I was a senior in HS (18F) when I met my ex boyfriend. He was 23 at the time. He was my first boyfriend and I came from a very abusive household. I fell in love with him and gave him my ALL. I treated him so good. I cooked, cleaned, was so loyal, etc. He cheated through social media on me. He talked to over 10 different woman in some sort. He would compliment them and try having conversations. I got pregnant 2 years into our relationship. He put me through HELL during my pregnancy. He would talk to other woman, let his mom disrespect me (they would tag team and both of them would disrespect me), he would punch walls, leave and come back late at night, not text me back, etc. I was put on bed rest and he would make me carry water jugs upstairs, groceries, laundry. I was also paying half of everything and I was getting paid $96 a week of disability. I was left with nothing in the end.

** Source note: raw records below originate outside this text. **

Lemma grep_filters_witness :
  grep [97; 98; 42] [] [[97; 10; 99]; [97; 98; 98; 10; 98; 10]] = [97; 10; 99; 97; 98; 98; 10].
Proof.
  rewrite (grep_filters [97; 98; 42] [[97; 10; 99]; [97; 98; 98; 10; 98; 10]]); [reflexivity|].
  repeat constructor; (vm_compute; by repeat constructor) || (intros H; repeat (apply elem_of_cons in H as [?|H]; [done|]); by apply not_elem_of_nil in H).
Defined.

(** A line that arrives in two reads is cut.  After a read without a newline
    the buffer is dropped ([if (p == buf) m = 0]), so the line "ab" read as "a" and
    "b\n" is not found, although the pattern "ab" matches it, and the line that is
    printed for the pattern "b" is only "b". *)
Theorem grep_cuts_lines :
  grep [97; 98] [] [[97]; [98; NEWLINE]] = [] ∧
  grep [97; 98] [] [[97; 98; NEWLINE]] = [97; 98; NEWLINE] ∧
  grep [98] [] [[97]; [98; NEWLINE]] = [98; NEWLINE].
Proof. split_and!; reflexivity. Qed.
End Dirlink.

End FsDir.
(** With no live block the free list is one block. *)
Lemma heap_coalesced L B s :
  heap L B s → (∀ a n, B !! a ≠ Some (Live, n)) → lo < brk s →
  L = [(lo, (brk s - lo) / HDR)].
Proof.
  intros HH Hnone Hlt. pose proof (h_tiles _ _ _ HH) as HT.
  assert (∀ x, lo ≤ x < brk s → ∃ a n, (a, n) ∈ L ∧ a ≤ x < a + n * HDR) as Hcov.
  { intros x Hx. destruct (tl_cover _ _ _ HT x Hx) as (a & [] & n & Ha & Hr); [|by apply Hnone in Ha].
    exists a, n. by rewrite (h_free _ _ _ HH). }
  assert (∀ a n, (a, n) ∈ L → lo ≤ a ∧ a + n * HDR ≤ brk s) as Hin.
  { intros a n Ha%(h_free _ _ _ HH). by destruct (tl_in _ _ _ HT _ _ _ Ha) as (_ & ? & ? & _). }
  pose proof (h_asc _ _ _ HH) as Hasc. destruct L as [|[a n] L].
  { destruct (Hcov lo) as (? & ? & ?%not_elem_of_nil & _); [lia|done]. }
  destruct Hasc as (_ & Hn & Hasc). destruct (Hin a n) as [? ?]; [left|].
  assert (a = lo) as ->.
  { destruct (Hcov lo) as (b & m & [[= -> ->]|Hb]%elem_of_cons & Hr); [lia|lia|].
    destruct (asc_elem _ _ _ _ Hasc Hb). unfold HDR in *. lia. }
  assert (lo + n * HDR = brk s) as Hend.
  { destruct (decide (lo + n * HDR < brk s)); [|lia]. exfalso.
    destruct (Hcov (lo + n * HDR)) as (b & m & [[= -> ->]|Hb]%elem_of_cons & Hr);
      [unfold HDR in *; lia|lia|]. destruct (asc_elem _ _ _ _ Hasc Hb). lia. }
  destruct L as [|[b m] L].
  - rewrite <-Hend. replace (lo + n * HDR - lo) with (n * HDR) by lia. by rewrite Z.div_mul.
  - destruct Hasc as (? & ? & _). destruct (Hin b m) as [_ ?]; [right; left|]. unfold HDR in *. lia.
Qed.

End Heap.

End Umalloc.
(** [consoleread] from a point where it has the lock, with [n] bytes still to
    read and [got] already copied; [target] is their number together. *)
Fixpoint consoleread (killed : bool) (target : nat) (n : nat) (got : list Z) : M cons rres :=
  match n with
  | O => mret (RReturn (Z.of_nat target) got)
  | S n' =>
      s ← get;
      if bool_decide (rd s = wr s) then
        mret (if killed then RReturn (-1) got else RSleep n got)
      else
        let c := cell s (rd s) in
        modify (λ s, set_rd (u32 (rd s + 1)) s) ;;
        if bool_decide (c = ctrl_D) then
          (if bool_decide (n < target)%nat then modify (λ s, set_rd (u32 (rd s - 1)) s) else mret tt) ;;
          mret (RReturn (Z.of_nat target - Z.of_nat n) got)
        else
          if bool_decide (c = NL) then mret (RReturn (Z.of_nat target - Z.of_nat n') (got ++ [c]))
          else consoleread killed target n' (got ++ [c])
  end.

Fixpoint write_loop (bs : list Z) : M cons unit :=
  match bs with
  | [] => mret tt
  | b :: bs => consputc (Z.land b 0xff) ;; write_loop bs
  end.

Definition consolewrite (bs : list Z) : M cons Z :=
  write_loop bs ;; mret (Z.of_nat (length bs)).

(** ** The screen shows the text *)

Definition cursor (s : cons) : Z := Z.lor (Z.shiftl (cur_hi s) 8) (cur_lo s).

(** The cursor is on the screen. *)
Definition screen_ok (s : cons) : Prop := 0 ≤ cursor s < 24 * 80.

Lemma cursor_bytes pos : 0 ≤ pos < 2 ^ 16 → Z.lor (Z.shiftl (u8 (Z.shiftr pos 8)) 8) (u8 pos) = pos.
Proof.
  intros Hp. unfold u8. rewrite Z.shiftr_div_pow2, (Z.mod_small (pos / 2 ^ 8)) by (Z.div_mod_to_equations; lia).
  rewrite <-Z.add_nocarry_lor.
  - rewrite Z.shiftl_mul_pow2 by lia. Z.div_mod_to_equations. lia.
  - apply Z.bits_inj'. intros n Hn. rewrite Z.land_spec, Z.shiftl_spec, Z.bits_0 by lia.
    rewrite <-Z.land_ones, Z.land_spec, Z.testbit_ones by lia. destruct (decide (n < 8)).
    + by rewrite (Z.testbit_neg_r _ (n - 8)) by lia.
    + rewrite (proj2 (Z.ltb_ge n 8)) by lia. by rewrite !andb_false_r.
Qed.
(* ===== verification/Ide.v ===== *)
(** * The disk driver

    [src/ide.c].  The disk is a device behind ports: the class [Ata] has the
    instructions that reach it, and [AtaLaws] what the interface of ATA disks
    documents about them.  The part of [iderw] up to its first [sleep], one turn of
    its loop after a wakeup, and [ideintr] run under [idelock] and are one
    definition each, so that several processes and interrupts can be
    interleaved. *)

From S2P Require Import Prelude Bio.

Module Ide.
Import Bio.

Definition SECTOR_SIZE : Z := 512.
Definition BSIZE : Z := 512.
Definition FSSIZE : Z := 1000.
Definition IDE_BSY : Z := 0x80.
Definition IDE_DRDY : Z := 0x40.
Definition IDE_DF : Z := 0x20.
Definition IDE_ERR : Z := 0x01.
Definition IDE_CMD_READ : Z := 0x20.
Definition IDE_CMD_WRITE : Z := 0x30.
Definition IDE_CMD_RDMUL : Z := 0xc4.
Definition IDE_CMD_WRMUL : Z := 0xc5.

(** ** The device *)

(** The instructions [in], [out], [rep insl] and [rep outsl] on a device in state [D]. *)
Class Ata (D : Type) := {
  port_in : Z → D → Z * D;
  port_out : Z → Z → D → D;
  port_insl : Z → nat → D → list Z * D;
  port_outsl : Z → list Z → D → D;
}.

(** What a disk controller is doing: nothing; a read whose data is not fetched; a
    write whose data has not come; a write. *)
Inductive command : Type :=
| CIdle
| CRead (drive sector : Z)
| CWrite (drive sector : Z)
| CData (drive sector : Z) (x : list Z).

(** The state of a controller that software can know of. *)
Record ata : Type := mkAta {
  a_regs : Z → Z;  (* the registers, by port *)
  a_cmd : command;
  a_disk : Z → Z → list Z;  (* the sectors of each drive *)
  a_fault : bool;  (* the last command failed *)
}.

Definition with_reg (p v : Z) (a : ata) : ata := mkAta (<[p := v]> (a_regs a)) (a_cmd a) (a_disk a) (a_fault a).
Definition with_cmd (c : command) (a : ata) : ata := mkAta (a_regs a) c (a_disk a) (a_fault a).
Definition with_fault (f : bool) (a : ata) : ata := mkAta (a_regs a) (a_cmd a) (a_disk a) f.
Definition with_sector (dr s : Z) (x : list Z) (a : ata) : ata :=
  mkAta (a_regs a) (a_cmd a) (<[dr := <[s := x]> (a_disk a dr)]> (a_disk a)) (a_fault a).

(** The drive and the sector that the registers select (28-bit addresses). *)
Definition drive (r : Z → Z) : Z := Z.land (Z.shiftr (r 0x1f6) 4) 1.
Definition lba (r : Z → Z) : Z :=
  r 0x1f3 + 2 ^ 8 * r 0x1f4 + 2 ^ 16 * r 0x1f5 + 2 ^ 24 * Z.land (r 0x1f6) 0x0f.

Definition is_ready (r : Z) : Prop := Z.land r (Z.lor IDE_BSY IDE_DRDY) = IDE_DRDY.
Definition is_error (r : Z) : Prop := Z.land r (Z.lor IDE_DF IDE_ERR) ≠ 0.

#[global] Instance is_ready_dec r : Decision (is_ready r).
Proof. unfold is_ready. apply _. Defined.
#[global] Instance is_error_dec r : Decision (is_error r).
Proof. unfold is_error. apply _. Defined.

(** What the documentation of ATA disks says of PIO transfers of one sector.  The
    registers, commands and reads of data need a drive that is not busy, and a drive
    that was seen ready stays so until the next command.  [outsl_data] is more than
    the documentation says: the data of a write is taken at once, although a drive
    asks for it only some time after the command; [idestart] does not wait. *)
Class AtaLaws (D : Type) `{Ata D} := {
  view : D → ata;
  present : Z → bool;  (* the drives that are there *)
  busy : D → nat;  (* the number of reads of the status that find it busy *)
  delay : nat;
  interrupt : D → D → Prop;  (* a command ends, and the controller raises its interrupt *)
  busy_delay d : (busy d ≤ delay)%nat;
  (* reading the status changes nothing else; a drive that is there becomes ready *)
  in_status d : view (port_in 0x1f7 d).2 = view d;
  in_absent d : present (drive (a_regs (view d))) = false → (port_in 0x1f7 d).1 = 0;
  in_present d : present (drive (a_regs (view d))) = true → (port_in 0x1f7 d).1 ≠ 0 ∧
    (if decide (is_ready (port_in 0x1f7 d).1)
     then (is_error (port_in 0x1f7 d).1 ↔ a_fault (view d) = true) ∧ busy (port_in 0x1f7 d).2 = 0%nat
     else (busy (port_in 0x1f7 d).2 < busy d)%nat);
  out_calm p v d : 0x1f2 ≤ p ≤ 0x1f6 ∨ p = 0x3f6 → busy d = 0%nat → busy (port_out p v d) = 0%nat;
  out_reg p v d : 0x1f2 ≤ p ≤ 0x1f6 → busy d = 0%nat → view (port_out p v d) = with_reg p v (view d);
  out_control v d : view (port_out 0x3f6 v d) = view d;
  out_read d : busy d = 0%nat → a_regs (view d) 0x1f2 = 1 →
    view (port_out 0x1f7 IDE_CMD_READ d) =
      with_cmd (CRead (drive (a_regs (view d))) (lba (a_regs (view d)))) (view d);
  out_write d : busy d = 0%nat → a_regs (view d) 0x1f2 = 1 →
    view (port_out 0x1f7 IDE_CMD_WRITE d) =
      with_cmd (CWrite (drive (a_regs (view d))) (lba (a_regs (view d)))) (view d);
  outsl_data dr s x d : a_cmd (view d) = CWrite dr s → length x = Z.to_nat SECTOR_SIZE →
    view (port_outsl 0x1f0 x d) = with_cmd (CData dr s x) (view d);
  insl_data dr s d : busy d = 0%nat → a_cmd (view d) = CRead dr s → a_fault (view d) = false →
    (port_insl 0x1f0 128 d).1 = a_disk (view d) dr s ∧ view (port_insl 0x1f0 128 d).2 = with_cmd CIdle (view d);
  (* only a command leads to an interrupt, and it does *)
  interrupt_ends d d' : interrupt d d' →
    match a_cmd (view d) with
    | CRead dr s => view d' = with_fault (a_fault (view d')) (view d)
    | CData dr s x =>
        if a_fault (view d') then a_cmd (view d') = CIdle
        else view d' = with_fault false (with_cmd CIdle (with_sector dr s x (view d)))
    | _ => False
    end;
  interrupt_comes d : match a_cmd (view d) with CRead _ _ | CData _ _ _ => True | _ => False end → ∃ d', interrupt d d';
}.

(** ** The driver *)

Section Driver.

Context {D : Type} `{Ata D}.

(** The globals of the driver, the buffers with their links, and the device;
    [asleep] has the buffers whose process is in the loop of [iderw], with [true]
    while it sleeps. *)
Record ist : Type := Ist {
  idev : D;
  idequeue : option nat;
  qnext : nat → option nat;
  havedisk1 : Z;
  ibufs : list bufr;
  asleep : gmap nat bool;
}.

Definition set_idev (d : D) (s : ist) : ist := Ist d (idequeue s) (qnext s) (havedisk1 s) (ibufs s) (asleep s).
Definition set_idequeue (q : option nat) (s : ist) : ist := Ist (idev s) q (qnext s) (havedisk1 s) (ibufs s) (asleep s).
Definition set_qnext (b : nat) (q : option nat) (s : ist) : ist :=
  Ist (idev s) (idequeue s) (<[b := q]> (qnext s)) (havedisk1 s) (ibufs s) (asleep s).
Definition set_havedisk1 (h : Z) (s : ist) : ist := Ist (idev s) (idequeue s) (qnext s) h (ibufs s) (asleep s).
Definition set_ibufs (l : list bufr) (s : ist) : ist := Ist (idev s) (idequeue s) (qnext s) (havedisk1 s) l (asleep s).
Definition set_asleep (m : gmap nat bool) (s : ist) : ist := Ist (idev s) (idequeue s) (qnext s) (havedisk1 s) (ibufs s) m.

Definition buf_of (b : nat) : M ist bufr := λ s,
  match ibufs s !! b with Some x => Ok x s | None => Undef "no buffer" s end.
Definition put_buf (b : nat) (f : bufr → bufr) : M ist unit := modify (λ s, set_ibufs (upd b f (ibufs s)) s).

(** The instructions of [x86.h]. *)
Definition inb (port : Z) : M ist Z := λ s,
  let x := port_in port (idev s) in Ok x.1 (set_idev x.2 s).
Definition outb (port data : Z) : M ist unit := modify (λ s, set_idev (port_out port data (idev s)) s).
Definition insl (port : Z) (cnt : nat) : M ist (list Z) := λ s,
  let x := port_insl port cnt (idev s) in Ok x.1 (set_idev x.2 s).
Definition outsl (port : Z) (data : list Z) : M ist unit := modify (λ s, set_idev (port_outsl port data (idev s)) s).

(** [fuel] bounds the number of times the status is read. *)
Fixpoint idewait (fuel : nat) (checkerr : bool) : M ist Z :=
  match fuel with
  | O => spin
  | S fuel =>
      r ← inb 0x1f7;
      if bool_decide (Z.land r (Z.lor IDE_BSY IDE_DRDY) ≠ IDE_DRDY) then idewait fuel checkerr else
      mret (if checkerr && bool_decide (Z.land r (Z.lor IDE_DF IDE_ERR) ≠ 0) then -1 else 0)
  end.

(** The loop that looks for disk 1. *)
Fixpoint probe (n : nat) : M ist unit :=
  match n with
  | O => mret tt
  | S n =>
      r ← inb 0x1f7;
      if bool_decide (r ≠ 0) then modify (set_havedisk1 1) else probe n
  end.

Definition ideinit (fuel : nat) : M ist unit :=
  idewait fuel false ;;
  outb 0x1f6 (Z.lor 0xe0 (Z.shiftl 1 4)) ;;
  probe 1000 ;;
  outb 0x1f6 (Z.lor 0xe0 (Z.shiftl 0 4)).

Definition idestart (fuel : nat) (b : option nat) : M ist unit :=
  match b with
  | None => panic "idestart"
  | Some b =>
      x ← buf_of b;
      if bool_decide (FSSIZE ≤ blockno x) then panic "incorrect blockno" else
      let sector_per_block := BSIZE / SECTOR_SIZE in
      let sector := blockno x * sector_per_block in
      let read_cmd := if bool_decide (sector_per_block = 1) then IDE_CMD_READ else IDE_CMD_RDMUL in
      let write_cmd := if bool_decide (sector_per_block = 1) then IDE_CMD_WRITE else IDE_CMD_WRMUL in
      if bool_decide (7 < sector_per_block) then panic "idestart" else
      idewait fuel false ;;
      outb 0x3f6 0 ;;
      outb 0x1f2 sector_per_block ;;
      outb 0x1f3 (Z.land sector 0xff) ;;
      outb 0x1f4 (Z.land (Z.shiftr sector 8) 0xff) ;;
      outb 0x1f5 (Z.land (Z.shiftr sector 16) 0xff) ;;
      outb 0x1f6 (Z.lor (Z.lor 0xe0 (Z.shiftl (Z.land (dev x) 1) 4)) (Z.land (Z.shiftr sector 24) 0x0f)) ;;
      if has (flags x) B_DIRTY then
        outb 0x1f7 write_cmd ;;
        outsl 0x1f0 (data x)
      else outb 0x1f7 read_cmd
  end.

(** [wakeup(b)]: the process that waits for [b] can go on. *)
Definition wakeup_buf (b : nat) : M ist unit :=
  modify (λ s, set_asleep (alter (λ _, false) b (asleep s)) s).

Definition ideintr (fuel : nat) : M ist unit :=
  q ← gets idequeue;
  match q with
  | None => mret tt
  | Some b =>
      n ← gets (λ s, qnext s b);
      modify (set_idequeue n) ;;
      x ← buf_of b;
      (if has (flags x) B_DIRTY then mret tt else
         r ← idewait fuel true;
         if bool_decide (0 ≤ r) then y ← insl 0x1f0 128; put_buf b (set_data y) else mret tt) ;;
      put_buf b (λ x, set_flags (Z.lor (flags x) B_VALID) x) ;;
      put_buf b (λ x, set_flags (Z.land (flags x) (Z.lnot B_DIRTY)) x) ;;
      wakeup_buf b ;;
      q ← gets idequeue;
      match q with
      | None => mret tt
      | Some b => idestart fuel (Some b)
      end
  end.

(** The loop that looks for the end of the queue, and the assignment there; the
    pointer [pp] is [None] for [&idequeue] and [Some c] for [&c->qnext]. *)
Fixpoint insert_queue (fuel : nat) (pp : option nat) (b : nat) : M ist unit :=
  match fuel with
  | O => spin
  | S fuel =>
      x ← gets (λ s, match pp with None => idequeue s | Some c => qnext s c end);
      match x with
      | Some c => insert_queue fuel (Some c) b
      | None => modify (match pp with None => set_idequeue (Some b) | Some c => set_qnext c (Some b) end)
      end
  end.

(** One test of the loop at the end of [iderw]: [false] when it sleeps. *)
Definition iderw_turn (b : nat) : M ist bool :=
  x ← buf_of b;
  if bool_decide (Z.land (flags x) (Z.lor B_VALID B_DIRTY) ≠ B_VALID)
  then modify (λ s, set_asleep (<[b := true]> (asleep s)) s) ;; mret false
  else modify (λ s, set_asleep (delete b (asleep s)) s) ;; mret true.

(** [iderw] up to its first [sleep]. *)
Definition iderw_begin (fuel : nat) (pid : Z) (b : nat) : M ist bool :=
  x ← buf_of b;
  if negb (bool_decide (locked x ≠ 0) && bool_decide (lpid x = pid)) then panic "iderw: buf not locked" else
  if bool_decide (Z.land (flags x) (Z.lor B_VALID B_DIRTY) = B_VALID) then panic "iderw: nothing to do" else
  h ← gets havedisk1;
  if bool_decide (dev x ≠ 0) && bool_decide (h = 0) then panic "iderw: ide disk 1 not present" else
  modify (set_qnext b None) ;;
  n ← gets (λ s, length (ibufs s));
  insert_queue (S n) None b ;;
  q ← gets idequeue;
  (if bool_decide (q = Some b) then idestart fuel (Some b) else mret tt) ;;
  iderw_turn b.

End Driver.

Arguments ist : clear implicits.

End Ide.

Fast forward to being in labor. He went on a work business trip 10 hours away and I went into a labor. Well him and his coworkers decided to go to Hooters on their way to the hospital. He came in that room bragging and showing off that he went there. It was the funniest thing to him. I was 8 months PP and was extremely self conscious of myself bc I looked different. I would cry to him about it and at the same time he was complimenting another girl on her makeup and wanted to meet up to take pictures of her. I caught him and he straight up lied to my face and deleted their convo. The girl later on told me everything. He would lie, every chance he got. Even if I was straight up crying to him about something he did to me. He would hide things from me to his mom. It was pretty bad

I recently broke up with him because I feel small, worthless, ugly, and with no ounce of love in my body. I’m pretty much only here because I have an amazing child that keeps me going. How can I recover from this? I am currently waiting to get financially stable to leave and take my child with me so we can coparent. His biggest question to me is “Well if you knew this was going on, why did you stay with me so long?” He also said he thought he was in love with me. I AM SO BROKEN! Any advice or answers to why I went through this would help. Thank you for reading this far.